_Task details_
With the first line as the start and the line containing "columns : list string;" as the end, write out every line of the records exactly.

_Data extract_
------------------------------------------------

Definition cell : Type := option text.

(** A line of the file: its label and its cells in the two columns that
    are read. *)
Record FileRow : Type := mkFileRow {
  file_index : string;
  file_log2FoldChange : cell;
  file_padj : cell
}.

(** The file: the names of its columns after the first one, and its lines.
    The cells of a column that the file does not have are never read. *)
Record DEFile : Type := mkDEFile {
  columns : list string;
  file_rows : list FileRow
}.

(** The check of the two columns. *)
Definition check_columns (columns : list string) : result unit :=
  for_each ["log2FoldChange"; "padj"]
    (fun _ col =>
       if in_dec string_dec col columns then Ok tt
       else Raise (ValueError
                     ("Column '" ++ col
                      ++ "' not in differential gene expression file!")%string))
    tt.

(** [df[["log2FoldChange", "padj"]].dropna()]: the lines with a value in
    both columns. *)
Definition dropna (rows : list FileRow) : list (string * text * text) :=
  flat_map (fun r =>
              match file_log2FoldChange r, file_padj r with
              | Some x, Some y => [(file_index r, x, y)]
              | _, _ => []
              end) rows.

(** [float(t)]; the message is that of Python. *)
Definition float_of (t : text) : result R :=
  match t with
  | Numeral x => Ok x
  | Word s =>
      Raise (ValueError ("could not convert string to float: '" ++ s ++ "'")%string)
  end.

(** [df.astype(float)], one column after the other. *)
Definition astype_float (rows : list (string * text * text)) : result (list DERow) :=
  lfc <- map_result (fun r => float_of (snd (fst r))) rows ;;
  p <- map_result (fun r => float_of (snd r)) rows ;;
  Ok (map (fun x => mkDERow (fst (fst (fst x))) (fst (snd x)) (snd (snd x)))
          (combine rows (combine lfc p))).

(** [Influence.read_expression] from its first line: the two columns are
    checked and selected, the lines with a missing value are dropped and
    the texts are converted to numbers (lines 480 to 492); the rest is
    [read_expression] above. *)
Definition read_expression_file (grn : DiGraph)
    (gene_gtf : option (list DERow -> list DERow))
    (file : DEFile) (padj_cutoff : R) : result (Dict.t Expression) :=
  _ <- check_columns (columns file) ;;
  df <- astype_float (dropna (file_rows file)) ;;
  read_expression grn gene_gtf df padj_cutoff.

(** * Specification vocabulary

    The predicates the properties below are stated with. *)

Definition ent_d (x : entry) : R := fst (fst x).

Definition ent_c (x : entry) : nat := snd (fst x).

Definition ent_node (x : entry) : node := snd x.

(** The order of the counters of two fringe entries. *)
Definition counter_lt (a b : entry) : Prop := (ent_c a < ent_c b)%nat.

(** [e] is the data of an edge from [v] to [u]. *)
Definition has_edge_data (G : DiGraph) (v u : node) (e : attrs) : Prop :=
  exists nbrs, Dict.get (_succ G) v = Some nbrs /\ In (u, e) nbrs.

------------------------------------------------

_Reply to the task_
Definition cell : Type := option text.

(** A line of the file: its label and its cells in the two columns that
    are read. *)
Record FileRow : Type := mkFileRow {
  file_index : string;
  file_log2FoldChange : cell;
  file_padj : cell
}.

(** The file: the names of its columns after the first one, and its lines.
    The cells of a column that the file does not have are never read. *)
Record DEFile : Type := mkDEFile {
  columns : list string;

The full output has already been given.